Is it the Heart or the Brain?

Case Report

Austin J Clin Case Rep. 2014;1(6): 1029.

Is it the Heart or the Brain?

Dashora Umesh1, Al-Abdullah Alhasan2* and Joarder Rita3

1Department of Medicine, Conquest Hospital, UK

2Department of Oncology, Guy’s Hospital, UK

3Department of Radiology Conquest Hospital, UK

*Corresponding author: Al-Abdullah Alhasan, Department of Oncology, Guy’s Hospital, UK

Received: June 28, 2014; Accepted: July 20, 2014; Published: July 24, 2014


A 66 year old gentleman was brought to the Accident and Emergency department after he was found unconscious in the toilet. He had new ECG changes. An urgent CT scan showed no haemorrhage, infarction or space-occupying lesion. The patient was initially treated as a case of acute coronary syndrome. The troponin level 12 hours after the episode was normal. Consciousness gradually improved and further neurological examination revealed gait ataxia with right sided deviation. MRI scan of the brain showed a large acute cerebellar infarct. The patient improved with the standard treatment regimen for stroke and made a good recovery.

Keywords: ECG changes in acute stroke; Heart; Brain


ECG: Electrocardiography; CT: Computerised Tomography; MRI: Magnetic Resonance Imaging; GCS: Glasgow Coma Scale; CRP: C - reactive protein; PICA: Posterior Inferior Cerebellar Artery; ACS: Acute Coronary Syndrome; INR: International Normalized Ratio

Case Presentation

A 66 year old gentleman presented with his partner to the Accident and Emergency department after he had been found unconscious in the toilet. According to his partner, he had complained of a headache, nausea and vomiting for two days. There were no such episodes in the past. There was a past history of myocardial infarction, pericarditis, and paroxysmal atrial fibrillation on warfarin treatment, hypertension and peripheral vascular disease. He had stopped all his medications 15 days before this episode. On examination, he was pale and drowsy with a Glasgow Coma Scale score of 7/15 on initial review by paramedical staff. Consciousness gradually improved with GCS score rising to 11/15 by the time he arrived to the hospital. Pulse was 63 per minute irregular and BP 176/86 mm of Hg. Chest, heart and abdominal examinations were unremarkable. Initial neurological examination revealed no nystagmus, normal eye movements, no facial droop, normal reflexes and tone. The patient’s GCS improved to 15/15 within 12 hours. He denied any chest pain in relation to this episode. More detailed neurological examination was possible after 12 hours and revealed gait ataxia with right sided deviation. Interestingly, there was no dysarthria, dysphagia, limb ataxia, dysmetria, past-pointing, dysdiadochokinesis or rebound phenomenon; nor could we find any positive signs of brain stem dysfunction including Horner’s syndrome, dissociated sensory loss, pathological head-impulse test or paresis of the soft palate.
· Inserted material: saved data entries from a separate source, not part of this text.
Lemma bulk_seed_totals td t segs s s' v :
  roomy [] td s -> Forall valid_segment segs -> bulk_seed_availability_ledger t segs s = (s', Ok v) ->
  totals_ok td (mem s').
Proof.
  intros [Ht _ _ _ Hs] Hv H. unfold bulk_seed_availability_ledger in H. mbind_in H s1 m Hm.
  apply seed_keys_spec in Hm as [-> Hm]; [|exact Hv].
  destruct (_ =? _)%nat; [cbv [mret M_ret] in H; by injection H as <- _|].
  rewrite run_execute in H. cbv [mret M_ret] in H. injection H as <- _.
  intros t' rt n row _ Hr Hn. unfold on_ledger in Hr. cbn [mem set_mem ledger put_ledger] in Hr.
  rewrite upsert_totals_lookup, Hm, lookup_empty in Hr. rewrite Hs in Hr.
  change (countb _ (rooms (mem s))) with (live_rooms (mem s) t rt) in Hr.
  change (live_rooms _ t' rt) with (live_rooms (mem s) t' rt).
  assert (Hold : forall r0, ledger (mem s) !! (t', rt, n) = Some r0 -> total_rooms r0 = live_rooms (mem s) t' rt).
  { intros r0 H0. by apply (Ht t' rt n r0 (fun x => x)). }
  destruct (Z.eqb_spec t' t) as [->|]; [|by apply Hold; destruct (ledger (mem s) !! _)].
  destruct (covered segs rt n); [|by apply Hold; destruct (ledger (mem s) !! _)].
  destruct (ledger (mem s) !! (t, rt, n)); cbn in Hr; by injection Hr as <-.
Qed.

(** ** Room types that change or go *)

(** The rooms and the ledger: what the totals are about. *)
Definition totals_view (d : DB) := (rooms d, ledger d).

Lemma totals_seen td d d' : totals_view d' = totals_view d -> totals_ok td d -> totals_ok td d'.
Proof. intros [= Hr Hl] H t rt n row Hb Hrow Hn. rewrite Hl in Hrow. unfold live_rooms. rewrite Hr. by apply (H t rt n row). Qed.

(** A room type that is renamed, resized or deleted leaves its rooms, live or
    not, and its ledger rows as they are. *)
Lemma patch_room_type_keeps t rt body : keeps_view totals_view (Rooms.patch_room_type t rt body).
Proof. unfold Rooms.patch_room_type, get_room_type_for_write, set_occupancy. keeps_views. Qed.

Lemma soft_delete_room_type_keeps t rt : keeps_view totals_view (soft_delete_room_type t rt).
Proof. unfold soft_delete_room_type, get_room_type_for_write. keeps_views. Qed.

Lemma kept_totals td (m : M unit) s s' r : keeps_view totals_view m -> roomy [] td s -> m s = (s', r) -> totals_ok td (mem s').
Proof.
  intros Hk Hs H. eapply totals_seen; [|apply Hs].
  eapply (Hk (totals_view (mem s))); [|exact H]. split; [done|]. by rewrite (ro_sync _ _ _ Hs).
Qed.

(** ** Requests *)

Inductive room_request : Type :=
  | CreateRoom (room_type : Z) (name status : string)
  | CreateRooms (room_type : Z) (items : list (string * string)) (fail_on_conflict : bool)
  | PatchRoom (room : Z) (name status : option string) (room_type : option Z)
  | DeleteRoom (room : Z)
  | CreateRoomType (property : Z) (name : string) (base max : Z)
  | PatchRoomType (room_type : Z) (body : room_type_patch)
  | DeleteRoomType (room_type : Z)
  | SeedTotals (segments : list seed_segment)
  | ExtendTotals (visible : RoomType -> bool) (days : Z)
  | RecountTotals (room_type : Z).

Definition serve_room (t : Z) (q : room_request) : M unit :=
  match q with
  | CreateRoom rt nm st => _ ← create_room t rt nm st; mret tt
  | CreateRooms rt items fc => _ ← create_rooms_bulk t rt items fc; mret tt
  | PatchRoom r nm st rt => _ ← Rooms.patch_room t r nm st rt; mret tt
  | DeleteRoom r => _ ← soft_delete_room t r; mret tt
  | CreateRoomType p nm b m => _ ← create_room_type t p nm b m; mret tt
  | PatchRoomType rt body => Rooms.patch_room_type t rt body
  | DeleteRoomType rt => soft_delete_room_type t rt
  | SeedTotals segs => _ ← bulk_seed_availability_ledger t segs; mret tt
  | ExtendTotals v days => _ ← extend_availability_ledger_days v days; mret tt
  | RecountTotals rt => _ ← recalculate_ledger_total_rooms t rt None; mret tt
  end.

Definition room_request_valid (q : room_request) : Prop :=
  match q with SeedTotals segs => Forall valid_segment segs | _ => True end.

Lemma serve_room_totals td t q s s' v :
  roomy [] td s -> room_request_valid q -> serve_room t q s = (s', Ok v) -> totals_ok td (mem s').
Proof.
  intros Hs Hv H.
  assert (Hg : forall s1, growing s s1 -> totals_ok td (mem s1)).
  { intros s1 Hg. eapply grows_totals; [apply Hg|apply Hs]. }
  destruct q as [rt nm st|rt items fc|r nm st rt|r|p nm b m|rt body|rt|segs|v0 days|rt]; cbn [serve_room] in H.
  6: by eapply kept_totals; [apply patch_room_type_keeps|exact Hs|exact H].
  6: by eapply kept_totals; [apply soft_delete_room_type_keeps|exact Hs|exact H].
  all: simpl in Hv; mbind_in H s1 x H1; cbv [mret M_ret] in H; injection H as <-.
  - by apply (create_room_roomy td) in H1; [apply H1|].
  - by apply (create_bulk_roomy td) in H1; [apply H1|].
  - by apply (patch_room_roomy td) in H1; [apply H1|].
  - by apply (delete_room_roomy td) in H1; [apply H1|].
  - by eapply Hg, create_room_type_growing, H1; apply Hs.
  - by eapply bulk_seed_totals.
  - by eapply Hg, extend_growing, H1; apply Hs.
  - apply (recalculate_roomy [] td) in H1; [apply H1|]. by apply (roomy_weaken []); [intros y []|].
Qed.

(** C17: creating, changing and deleting rooms and room types, seeding and
    extending the ledger and recounting it keep the total of every ledger row
    from today on equal to the number of live rooms of its type; a refused
    request changes nothing. *)
Theorem rooms_keep_totals t q tm td u d d' r :
  totals_ok td d -> List.NoDup (List.map r_id (rooms d)) -> (forall x, In x (rooms d) -> r_id x < u) ->
  room_request_valid q -> run (serve_room t q) tm td u d = (d', r) ->
  totals_ok td d' /\ match r with Err _ => d' = d | Ok _ => True end.
Proof.
  intros Ht Hn Hf Hv H. unfold run in H. destruct (serve_room t q _) as [s [a|e]] eqn:E; simplify_eq; [|done].
  split; [|done]. eapply (serve_room_totals td t q (start d tm td u)); [by split|exact Hv|exact E].
Qed.

(** ** Rooms offered for a stay *)

Lemma room_clash_busy d t rid nights x l :
  l_booking l <> x ->
  room_clash d t rid nights x l = bool_decide (l_room l = Some rid) && busy_line d t nights l.
Proof.
  intros Hne. unfold room_clash, busy_line. apply Z.eqb_neq in Hne. rewrite Hne. cbn [negb].
  destruct (l_tenant l =? t), (bool_decide _), (existsb _ nights); done.
Qed.

Lemma no_conflict_iff t rid nights x s :
  nights <> [] ->
  assert_no_room_conflict t rid nights x s = (s, Ok tt) <->
  forall l, In l (lines (disk s)) -> room_clash (disk s) t rid nights x l = false.
Proof.
  intros Hne. unfold assert_no_room_conflict. destruct nights as [|n ns]; [done|]. rewrite run_query.
  destruct (existsb _ (lines (disk s))) eqn:E; cbv [raise mret M_ret].
  - split; [done|]. intros H. exfalso. apply existsb_exists in E as (l & Hl & Hc). by rewrite (H l Hl) in Hc.
  - split; [|done]. intros _ l Hl. apply not_true_iff_false. intros Hc. apply not_true_iff_false in E. apply E.
    apply existsb_exists. by exists l.
Qed.

(** C18: the rooms offered for a stay are exactly the live, available
    rooms of the type to which a new booking of those nights can be assigned
    without a conflict. *)
Theorem assignable_rooms_exact t pid rt ci co nights x s s' rs :
  synced Room s -> (forall l, In l (lines (disk s)) -> l_booking l <> x) ->
  iter_stay_nights ci co = Ok nights -> nights <> [] ->
  list_assignable_rooms_for_stay t pid rt ci co s = (s', Ok (Some rs)) ->
  s' = s /\ forall r, In r rs <->
    In r (rooms (mem s)) /\ room_of_type t rt r = true /\ r_status r = "available"%string /\
    assert_no_room_conflict t (r_id r) nights x s = (s, Ok tt).
Proof.
  intros Hsync Hx Hn Hne H. unfold list_assignable_rooms_for_stay, property_belongs_to_tenant in H.
  rewrite run_query in H. destruct (negb _); [done|]. rewrite run_scalar in H. destruct (hd_error _) as [rty|]; [|done].
  rewrite Hn, run_lift_ok, run_select_synced, run_query in H by done. cbv [mret M_ret] in H. injection H as <- <-.
  split; [done|]. intros r. rewrite filter_In, order_by_In, filter_In, andb_true_iff, String.eqb_eq, negb_true_iff.
  rewrite no_conflict_iff by done. split.
  - intros [[Hin [Ht Hst]] Hb]. split_and!; try done. intros l Hl. rewrite room_clash_busy by auto.
    apply andb_false_iff. destruct (bool_decide_reflect (l_room l = Some (r_id r))) as [Hr|]; [right|by left].
    apply not_true_iff_false. intros Hbusy. apply not_true_iff_false in Hb. apply Hb. apply existsb_exists.
    exists (r_id r). split; [|apply Z.eqb_refl]. apply list_elem_of_In, list_elem_of_omap. exists l.
    split; [by apply list_elem_of_In, filter_In|done].
  - intros (Hin & Ht & Hst & Hfree). split_and!; try done. apply not_true_iff_false. intros Hb.
    apply existsb_exists in Hb as (i & Hi & <-%Z.eqb_eq).
    apply list_elem_of_In, list_elem_of_omap in Hi as (l & Hl & Hr). apply list_elem_of_In, filter_In in Hl as [Hl Hbusy].
    specialize (Hfree l Hl). rewrite room_clash_busy, bool_decide_eq_true_2, Hbusy in Hfree by auto. done.
Qed.

End ops.

(** ** Concrete rooms *)

Lemma sample_totals : totals_ok 100 sample_rooms_db.
Proof.
  intros t rt n row _ Hr _. unfold sample_rooms_db, sample_db, sample_ledger in Hr. cbn [ledger put_ledger put_rooms put_room_types] in Hr.
  apply lookup_insert_Some in Hr as [[[= <- <- <-] <-]|[_ Hr]]; [reflexivity|].
  apply lookup_insert_Some in Hr as [[[= <- <- <-] <-]|[_ Hr]]; [reflexivity|]. by rewrite lookup_empty in Hr.
Qed.

(** A third room: the rows from today on count three. *)
Lemma rooms_keep_totals_witness :
  exists d', run (serve_room 1 (CreateRoom 7 " 103" "Available ")) 0 101 50 sample_rooms_db = (d', Ok tt) /\
    totals_ok 101 d' /\ ledger d' !! (1, 7, 101) = Some (MkLedger 3 0 1) /\ ledger d' !! (1, 7, 100) = Some (MkLedger 2 1 0).
Proof.
  assert (H : exists d', run (serve_room 1 (CreateRoom 7 " 103" "Available ")) 0 101 50 sample_rooms_db = (d', Ok tt)
    /\ ledger d' !! (1, 7, 101) = Some (MkLedger 3 0 1) /\ ledger d' !! (1, 7, 100) = Some (MkLedger 2 1 0)).
  { eexists. split; [vm_compute; reflexivity|]. split; reflexivity. }
  destruct H as (d' & H & H1 & H2). exists d'. split; [exact H|]. split; [|split; [exact H1|exact H2]].
  refine (proj1 (rooms_keep_totals 1 (CreateRoom 7 " 103" "Available ") 0 101 50 sample_rooms_db d' (Ok tt) _ _ _ I H)).
  - apply (totals_later 100); [lia|apply sample_totals].
  - repeat constructor; simpl; lia.
  - intros r [<-|[<-|[]]]; simpl; lia.
Defined.

(** Room 1 is taken on the first night. *)
Definition stay_db : DB :=
  put_properties [MkProperty 3 1 "Inn" None "UTC" "EUR" 0 0]
  (put_bookings [MkBooking 60 1 3 4 (Some 5) None "confirmed" "api" 100 None]
  (put_lines [MkBookingLine 61 1 60 100 7 (Some 1) 100] sample_rooms_db)).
Blood tests showed normal blood counts, renal function and CRP. High sensitivity troponin on admission was 11ng/l with no change after 6 hours. The INR was 1.0.

An ECG on admission showed flutter fibrillation, ST segment flattening in leads v1-v3 with T wave inversion in multiple leads (changes were new and dynamic compared to previous ECGs) (Figure1). In view of the altered consciousness level and sub-therapeutic INR, an urgent CT brain was performed on admission which showed no acute infarction or bleed and no space-occupying lesion. When ataxia was noted on the second day, an urgent MRI scan of the brain was requested. The scan could only be performed 5 days after admission and showed a large acute right sided ischaemic infarction with marked associated oedema, midline shift of cerebellum and distortion of the brainstem and fourth ventricle (Figure 2).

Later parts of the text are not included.